The network plot to the right illustrates the issue. On a genome-wide admixture plot Tibetans look like any East Asian population. They seem to be a mix of farmers related to the Han to the east and indigenous groups long resident at these high altitudes. But on the region around EPAS1 their genetic variation matches not modern humans, but the Denisovan hominin, which diverged ~500,000 years ago from the population gave rise to 90 to 99% of the ancestry of our own lineage.
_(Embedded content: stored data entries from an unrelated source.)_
(* ===== verification/Sha256.v ===== *)
(** * SHA-256

    [hashlib.sha256(data).hexdigest()]: the FIPS 180-4 algorithm on 32-bit words kept as [N]
    with the wrap-around written out. *)
From S2P Require Import Prelude PyText Regex.
From Stdlib Require Import Strings.Byte.
Local Open Scope N_scope.

Definition w32 (x : N) : N := x mod 2 ^ 32.
Definition rotr (n x : N) : N := N.lor (N.shiftr x n) (w32 (N.shiftl x (32 - n))).
Definition not32 (x : N) : N := N.lxor x (2 ^ 32 - 1).
Definition xor3 (x y z : N) : N := N.lxor (N.lxor x y) z.
Definition ch (x y z : N) : N := N.lxor (N.land x y) (N.land (not32 x) z).
Definition maj (x y z : N) : N := xor3 (N.land x y) (N.land x z) (N.land y z).
Definition big_sigma0 (x : N) : N := xor3 (rotr 2 x) (rotr 13 x) (rotr 22 x).
Definition big_sigma1 (x : N) : N := xor3 (rotr 6 x) (rotr 11 x) (rotr 25 x).
Definition small_sigma0 (x : N) : N := xor3 (rotr 7 x) (rotr 18 x) (N.shiftr x 3).
Definition small_sigma1 (x : N) : N := xor3 (rotr 17 x) (rotr 19 x) (N.shiftr x 10).

(** FIPS 180-4 takes its constants from the fractional parts of roots of the first primes. *)
Definition is_prime (p : N) : bool :=
  forallb (λ d, negb (p mod d =? 0)) (N.of_nat <$> seq 2 (N.to_nat p - 2)).
Definition primes : list N := List.filter is_prime (N.of_nat <$> seq 2 310).

(** The integer [k]-th root below [2 ^ bits], most significant bit first. *)
Definition int_root (k : N) (bits : nat) (n : N) : N :=
  foldl (λ r i, let r' := r + 2 ^ N.of_nat i in if r' ^ k <=? n then r' else r) 0
    (reverse (seq 0 bits)).

(** The first 32 bits of the fractional part of the [k]-th root. *)
Definition root_word (k p : N) : N := w32 (int_root k 40 (p * 2 ^ (32 * k))).

Definition round_constants : list N := Eval vm_compute in root_word 3 <$> primes.

(** The eight chaining words [a b c d e f g h]. *)
Record digest_state := DigestState
  { da : N; db : N; dc : N; dd : N; de : N; df : N; dg : N; dh : N }.

Definition initial_words : list N := Eval vm_compute in root_word 2 <$> take 8 primes.

Definition initial_state : digest_state :=
  match initial_words with
  | [a; b; c; d; e; f; g; h] => DigestState a b c d e f g h
  | _ => DigestState 0 0 0 0 0 0 0 0
  end.

(** The message schedule, newest word first while it grows. *)
Fixpoint schedule (n : nat) (rev_w : list N) : list N :=
  match n with
  | O => reverse rev_w
  | S n' =>
      let w i := nth i rev_w 0 in
      schedule n'
        (w32 (small_sigma1 (w 1%nat) + w 6%nat + small_sigma0 (w 14%nat) + w 15%nat) :: rev_w)
  end.

Definition round (s : digest_state) (kw : N * N) : digest_state :=
  let t1 := dh s + big_sigma1 (de s) + ch (de s) (df s) (dg s) + kw.1 + kw.2 in
  let t2 := big_sigma0 (da s) + maj (da s) (db s) (dc s) in
  DigestState (w32 (t1 + t2)) (da s) (db s) (dc s) (w32 (dd s + t1)) (de s) (df s) (dg s).

Definition add_state (s t : digest_state) : digest_state :=
  DigestState (w32 (da s + da t)) (w32 (db s + db t)) (w32 (dc s + dc t)) (w32 (dd s + dd t))
    (w32 (de s + de t)) (w32 (df s + df t)) (w32 (dg s + dg t)) (w32 (dh s + dh t)).

Definition compress (s : digest_state) (block : list N) : digest_state :=
  add_state s (foldl round s (zip round_constants (schedule 48 (reverse block)))).

Definition be_word (bs : pybytes) : N := foldl (λ acc b, acc * 256 + Byte.to_N b) 0 bs.
Definition be_bytes (n : nat) (x : N) : pybytes :=
  (λ i, byte_of ((x / 256 ^ N.of_nat i) mod 256)) <$> reverse (seq 0 n).

Definition pad (msg : pybytes) : pybytes :=
  let l := length msg in
  msg ++ [x80] ++ replicate ((119 - l mod 64) mod 64)%nat x00 ++ be_bytes 8 (N.of_nat (8 * l)).

Fixpoint chunks {A} (fuel n : nat) (l : list A) : list (list A) :=
  match fuel, l with
  | S f, _ :: _ => take n l :: chunks f n (drop n l)
  | _, _ => []
  end.

Definition blocks (msg : pybytes) : list (list N) :=
  let p := pad msg in
  (λ b, be_word <$> chunks 16 4 b) <$> chunks (length p) 64 p.

Definition state_bytes (s : digest_state) : pybytes :=
  [da s; db s; dc s; dd s; de s; df s; dg s; dh s] ≫= be_bytes 4.

Definition sha256 (msg : pybytes) : pybytes :=
  state_bytes (foldl compress initial_state (blocks msg)).

Definition hexdigit (n : N) : N := if n <? 10 then n + 48 else n + 87.
Definition hex (bs : pybytes) : pystr :=
  bs ≫= λ b, [hexdigit (Byte.to_N b / 16); hexdigit (Byte.to_N b mod 16)].

(** [hashlib.sha256(data).hexdigest()] *)
Definition sha256_hexdigest (data : pybytes) : pystr := hex (sha256 data).

(** ** Shape of a digest *)

Lemma length_sha256 msg : length (sha256 msg) = 32%nat.
Proof. reflexivity. Qed.

Lemma length_hex bs : length (hex bs) = (2 * length bs)%nat.
Proof. induction bs as [|b bs IH]; simpl; [done|]. rewrite IH. lia. Qed.

Lemma hexdigit_in_range n : n < 16 → in_ranges hexdigits (hexdigit n) = true.
Proof.
  intros Hn. unfold hexdigit. simpl.
  destruct (N.ltb_spec n 10);
    repeat (match goal with |- context [?a <=? ?b] => destruct (N.leb_spec a b) end;
            try lia; simpl); done.
Qed.

Lemma hex_in_range bs : Forall (λ c, in_ranges hexdigits c = true) (hex bs).
Proof.
  induction bs as [|b bs IH]; simpl; [constructor|].
  pose proof (Byte.to_N_bounded b).
  constructor; [|constructor; [|done]]; apply hexdigit_in_range; divlia.
Qed.

Lemma length_sha256_hexdigest data : length (sha256_hexdigest data) = 64%nat.
Proof. unfold sha256_hexdigest. by rewrite length_hex, length_sha256. Qed.

(** A digest in hexadecimal matches [[0-9a-f]{lo,hi}] whenever 64 lies in between. *)
Lemma sha256_hexdigest_chars data :
  Forall (λ c, in_ranges hexdigits c = true) (sha256_hexdigest data).
Proof. apply hex_in_range. Qed.

#[global] Opaque sha256.

(** The digests of FIPS 180-4's examples. *)
Example sha256_abc :
  sha256_hexdigest [x61; x62; x63] =
  u "ba7816bf8f01cfea414140de5dae2223b00361a396177a9cb410ff61f20015ad".
Proof. vm_compute. reflexivity. Qed.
So what happened? We know that there were low levels of hybridization between very diverged human lineages in the past. Because of genetic incompabilities it seems that in fact there was some selection against distinctive alleles from archaic lineages in our own genome. That is, the percentage of Neanderthal ancestry on the genomic level is probably lower than you’d get from doing a genealogical analysis of all lines of ancestry back to 100,000 years ago, because there has been selection against Neanderthal variants in the dominant human genetic background. But not in all cases. In a minority of instances the Neanderthal and Denisovan variants were not less fit, nor were they neutral, but rather, they were favored!
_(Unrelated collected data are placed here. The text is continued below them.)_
(* ===== verification/BrokerConfig.v ===== *)
(** * Host broker: configuration operations

    [config_ops.py]: reading and patching one option of an Odoo configuration file, with a
    backup, an atomic replacement and a read-back check. *)
From S2P Require Import Prelude PyText Regex Sha256 PyValue BrokerProtocol BrokerPolicy.
From S2P Require Import BrokerHost.
Local Open Scope Z_scope.

Definition _RECEIPT_RE : regex := _RECEIPT_ID_RE.
Definition _MAX_VALUE : Z := 1024.

(** [_SECRET_KEY_RE.search(key)], ignoring case: a secret word between separators. *)
Definition secret_words : list pystr :=
  [u "admin_passwd"; u "db_password"; u "password"; u "passwd"; u "secret"; u "token";
   u "api_key"; u "private_key"].
Definition key_separators : list (N * N) := chars (u "_.-").
Definition _SECRET_KEY_RE : regex :=
  (ROpt (RStar (RNot []) · RSet key_separators)
   · RAlts (RLit <$> secret_words)
   · ROpt (RSet key_separators · RStar (RNot [])))%regex.
Definition is_secret_key (key : pystr) : bool := fullmatch _SECRET_KEY_RE (lower_ascii <$> key).

(** ** The text of a configuration file *)

Fixpoint span (f : N → bool) (s : pystr) : pystr * pystr :=
  match s with
  | c :: r => if f c then let '(a, b) := span f r in (c :: a, b) else ([], s)
  | [] => ([], [])
  end.

(** The group of [_SECTION_RE.match(line)]: spaces, ["["], a name without ["]"], ["]"],
    spaces, and an optional comment up to the end. *)
Definition section_match (line : pystr) : option pystr :=
  match lstrip line with
  | b :: r =>
      if (b =? 91)%N then
        let '(name, r) := span (λ c, negb (c =? 93)%N) r in
        match name, r with
        | _ :: _, _ :: r =>
            match lstrip r with
            | [] => Some name
            | c :: r =>
                if ((c =? 35) || (c =? 59))%N && negb (mem 10%N r) then Some name else None
            end
        | _, _ => None
        end
      else None
  | [] => None
  end.

Record option_line := MkOptionLine {
  ol_indent : pystr;                (* group 1 *)
  ol_key : pystr;                   (* group 2 *)
  ol_equals : pystr;                (* group 3: ["="] and the spaces around it *)
  ol_value : pystr;                 (* group 4 *)
  ol_newline : option pystr }.      (* group 5 *)

Definition is_key_start (c : N) : bool := in_ranges (upper ++ lower) c.
Definition is_key_char (c : N) : bool := in_ranges (upper ++ lower ++ digit ++ chars (u "_.-")) c.

(** The tail [(.*?)(\r?\n)?$]: the value up to the line end. *)
Definition split_newline (s : pystr) : pystr * option pystr :=
  match reverse s with
  | d :: r =>
      if (d =? 10)%N then
        match r with
        | c :: r' => if (c =? 13)%N then (reverse r', Some [13; 10]%N) else (reverse r, Some [10]%N)
        | [] => ([], Some [10]%N)
        end
      else (s, None)
  | [] => (s, None)
  end.

Definition value_tail (s : pystr) : option (pystr * option pystr) :=
  let '(value, newline) := split_newline s in
  if mem 10%N value then None else Some (value, newline).

(** The groups of [_OPTION_RE.match(line)].  The spaces after ["="] are matched greedily, so
    they include the line end of an option without a value. *)
Definition option_match (line : pystr) : option option_line :=
  let '(indent, r) := span is_space line in
  match r with
  | c :: _ =>
      if is_key_start c then
        let '(key, r) := span is_key_char r in
        let '(s1, r) := span is_space r in
        match r with
        | e :: r =>
            if (e =? 61)%N then
              let '(s2, r) := span is_space r in
              match value_tail r with
              | Some (value, newline) =>
                  Some (MkOptionLine indent key (s1 ++ [61%N] ++ s2) value newline)
              | None => None
              end
            else None
        | [] => None
        end
      else None
  | [] => None
  end.

(** The loop of [_bounds], from line [index] with the section start found so far. *)
Fixpoint bounds_loop (index : nat) (start : option nat) (lines : list pystr)
    : option nat * nat :=
  match lines with
  | [] => (start, index)
  | line :: lines =>
      match section_match (rstrip_crlf line) with
      | None => bounds_loop (S index) start lines
      | Some name =>
          match start with
          | None =>
              bounds_loop (S index)
                (if str_eqb (casefold (strip name)) (u "options") then Some (S index) else None)
                lines
          | Some s => (Some s, index)
          end
      end
  end.

Definition _bounds (lines : list pystr) : result exn (nat * nat) :=
  match bounds_loop 0 None lines with
  | (Some start, stop) => Ok (start, stop)
  | (None, _) => Err (operation_error (u "broker_config_options_missing"))
  end.

Definition matches_key (key : pystr) (line : pystr) : option option_line :=
  match option_match line with
  | Some m => if str_eqb (ol_key m) key then Some m else None
  | None => None
  end.

Definition _read_option (text key : pystr) : result exn (option pystr) :=
  let lines := splitlines_keep text in
  '(start, stop) ← _bounds lines;
  let found := omap (matches_key key) (take (stop - start) (drop start lines)) in
  match found with
  | [] => Ok None
  | [m] => Ok (Some (strip (ol_value m)))
  | _ => Err (operation_error (u "broker_config_key_duplicate"))
  end.

Definition ends_with_newline (s : pystr) : bool :=
  match last s with Some c => (c =? 10)%N || (c =? 13)%N | None => false end.

Definition has_crlf (s : pystr) : bool :=
  (fix go (s : pystr) := match s with
                         | a :: r => ((a =? 13)%N && match r with b :: _ => (b =? 10)%N | [] => false end)
                                     || go r
                         | [] => false end) s.

Definition patched_line (text value : pystr) (m : option_line) (key : pystr) : pystr :=
  ol_indent m ++ key ++ ol_equals m ++ value ++
  match ol_newline m with
  | Some nl => nl
  | None => if endswith [10%N] text then [10%N] else []
  end.

Definition insert_option (lines : list pystr) (stop : nat) (newline insertion : pystr) : list pystr :=
  if (stop =? length lines)%nat then
    match last lines with
    | Some l =>
        (if ends_with_newline l then lines
         else take (length lines - 1) lines ++ [l ++ newline]) ++ [insertion]
    | None => [insertion]
    end
  else take stop lines ++ insertion :: drop stop lines.

Definition _patch_option (text key value : pystr) : result exn pystr :=
  let lines := splitlines_keep text in
  '(start, stop) ← _bounds lines;
  let found := omap (λ i, (λ m, (i, m)) <$> (lines !! i ≫= matches_key key))
                 (seq start (stop - start)) in
  match found with
  | [] =>
      let newline := if has_crlf text then [13; 10]%N else [10]%N in
      let insertion := key ++ u " = " ++ value ++ newline in
      Ok (concat (insert_option lines stop newline insertion))
  | [(index, m)] => Ok (concat (<[index := patched_line text value m key]> lines))
  | _ => Err (operation_error (u "broker_config_key_duplicate"))
  end.

(** ** Operations *)

Definition shape_inspect : list pystr := [u "target"; u "key"].
Definition shape_patch : list pystr := [u "target"; u "key"; u "value"].
Definition shape_verify : list pystr :=
  [u "target"; u "key"; u "value"; u "receipt_id"; u "postcondition_fingerprint"].

Definition payload_invalid : exn := operation_error (u "broker_payload_invalid").

Definition config_target_of (policy : BrokerPolicy) (payload : pydict) (shape : list pystr)
    : result exn (ConfigTarget * pystr) :=
  raise_when (negb (has_keys payload shape)) payload_invalid;;
  target_id ← matching_str _TARGET_RE (get (u "target") payload) payload_invalid;
  key ← matching_str _KEY_RE (get (u "key") payload) payload_invalid;
  let denied := operation_error (u "broker_target_denied") in
  target ← of_option (dict_lookup target_id (bp_config_targets policy)) denied;
  raise_when (negb (mem key (ct_allowed_keys target)) || is_secret_key key) denied;;
  Ok (target, key).

Definition _value (payload : pydict) : result exn pystr :=
  value ← of_option (as_str (get (u "value") payload)) payload_invalid;
  data ← of_option (utf8_encode value) UnicodeEncodeError;
  raise_when ((_MAX_VALUE <? byte_len data) || mem 0%N value || mem 10%N value || mem 13%N value)
    payload_invalid;;
  Ok value.

Definition _decode (data : pybytes) : result exn pystr :=
  of_option (utf8_decode data) (operation_error (u "broker_config_encoding_invalid")).

Definition _encode (text : pystr) : result exn pybytes :=
  of_option (utf8_encode text) UnicodeEncodeError.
So, imagine a scenario where in the initial generation admixture between a large human population and a small Neanderthal population leads to admixture on the order of ~5% in the descendants. Over the generations due to selection against Neanderthal alleles the genomic ancestry from this group converges upon ~2.5%. But, on a subset of loci the Neanderthal alleles will have increased in frequency, and in some cases introgressed to high levels. This could be due to randomness; in a genome with billions of base pairs and tens of millions of nucleotide polymorphisms some alleles will drift up to higher frequencies randomly. But it is in the set of high frequency alleles from Neanderthals that you might find variants that have become common due to adaptive introgression. See this paper in AJHG, Introgression of Neandertal- and Denisovan-like Haplotypes Contributes to Adaptive Variation in Human Toll-like Receptors. Immunological variation is always an excellent candidate because genetic diversity at these loci are highly favored, and long resident populations often have local adaptations.
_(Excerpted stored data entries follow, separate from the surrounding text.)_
(** The replacement step, when it succeeds. *)
Lemma replace_step_Ok t id data' f w token w' :
  w_fs w !! ct_path t = Some f →
  (if negb (bool_decide (data' = f_data f)) then
     token ← _backup backups_dir id (f_data f);
     _atomic_replace (ct_path t) data' f;; mret (Some token)
   else mret None) w = (Ok token, w') →
  ∃ g, w_fs w' !! ct_path t = Some g ∧ f_data g = data'.
Proof.
  intros Hf. case_bool_decide as Hd; simpl; intros E.
  - st_inv. subst. by exists f.
  - st_inv. match goal with H : _backup _ _ _ w = _ |- _ =>
      pose proof (backup_kept id (f_data f) w _ _ Hf) as Hk; rewrite H in Hk end.
    match goal with H : _atomic_replace _ _ _ _ = _ |- _ =>
      apply (atomic_replace_Ok _ _ _ f) in H as [H _]; [|done] end.
    eexists. split; [eassumption|done].
Qed.

(** When execute_patch returns an outcome, the stored file decodes and reads back the
    requested value under the requested key, the precondition is the fingerprint of the former
    content, the postcondition that of the new one, and the effect state is none exactly when
    the bytes did not change. *)
Theorem execute_patch_ok payload id expected w o w' :
  execute_patch policy backups_dir payload id expected w = (Ok o, w') →
  ∃ t key value f g text,
    config_target_of policy payload shape_patch = Ok (t, key) ∧ _value payload = Ok value ∧
    w_fs w !! ct_path t = Some f ∧ w_fs w' !! ct_path t = Some g ∧
    expected = VStr (_fingerprint (f_data f)) ∧
    utf8_decode (f_data g) = Some text ∧ _read_option text key = Ok (Some value) ∧
    o_status o = u "ok" ∧
    o_effect_state o = (if bool_decide (f_data g = f_data f) then u "none" else u "applied") ∧
    o_precondition_fingerprint o = Some (_fingerprint (f_data f)) ∧
    o_postcondition_fingerprint o = Some (_fingerprint (f_data g)).
Proof.
  unfold execute_patch. intros E. st_inv. case_match. st_inv. case_match. st_inv. case_match. st_inv.
  result_inv.
  repeat match goal with H : _read_file _ _ = _ |- _ =>
    apply read_file_Ok in H as (? & ? & ? & ? & ?) end. simplify_eq.
  match goal with H : (if _ then _ else _) ?w1 = _ |- _ =>
    apply (replace_step_Ok c id _ f) in H as (g & Hg & Hd); [|by congruence] end.
  simplify_eq/=. match goal with H : bool_decide _ = true |- _ => apply bool_decide_eq_true in H end.
  match goal with H : required_fingerprint _ = Ok _ |- _ => apply matching_str_Ok in H as [-> _] end.
  match goal with H : str_eqb _ _ = true |- _ => apply str_eqb_true in H as <- end.
  match goal with H1 : same_files x15 x17 |- _ => rewrite H1 in * end.
  match goal with H : _decode (f_data g) = Ok ?text |- _ =>
    apply of_option_Ok in H; exists c, l, x0, f, g, text end.
  split_and!; try done.
  - congruence.
  - by case_bool_decide.
Qed.
End facts.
Because my focus is generally in microevolutionary process, the sort of thing population geneticists are interested in, I’ve really not been talking about species-level dynamics (though the hominins are arguably distinct species). Much of the work on admixture and introgression is done by biologists focused on inter-specific differences, but the general framework holds I believe (in fact, questions of admixture and introgression and more clear and distinct across diverged lineages). In plants in particular hybridization and introgression are common in wild and domestic lineages.
I’m not putting this post up as definitive. When I read papers where there is talk about “introgression of ancestry” it is clear that today people are merging and bleeding the definitions. I actually checked for definitions of introgression and admixture in . Principles of Population Genetics and Elements of Evolutionary Genetics. There wasn’t anything, because debate on this issue isn’t/wasn’t very live in these fields. At this point I’m really curious what other biologists think. I still find the distinction important, and more critically, useful. If one doesn’t, I’d like to hear opinions. If one has different definitions, I’d like to hear opinions.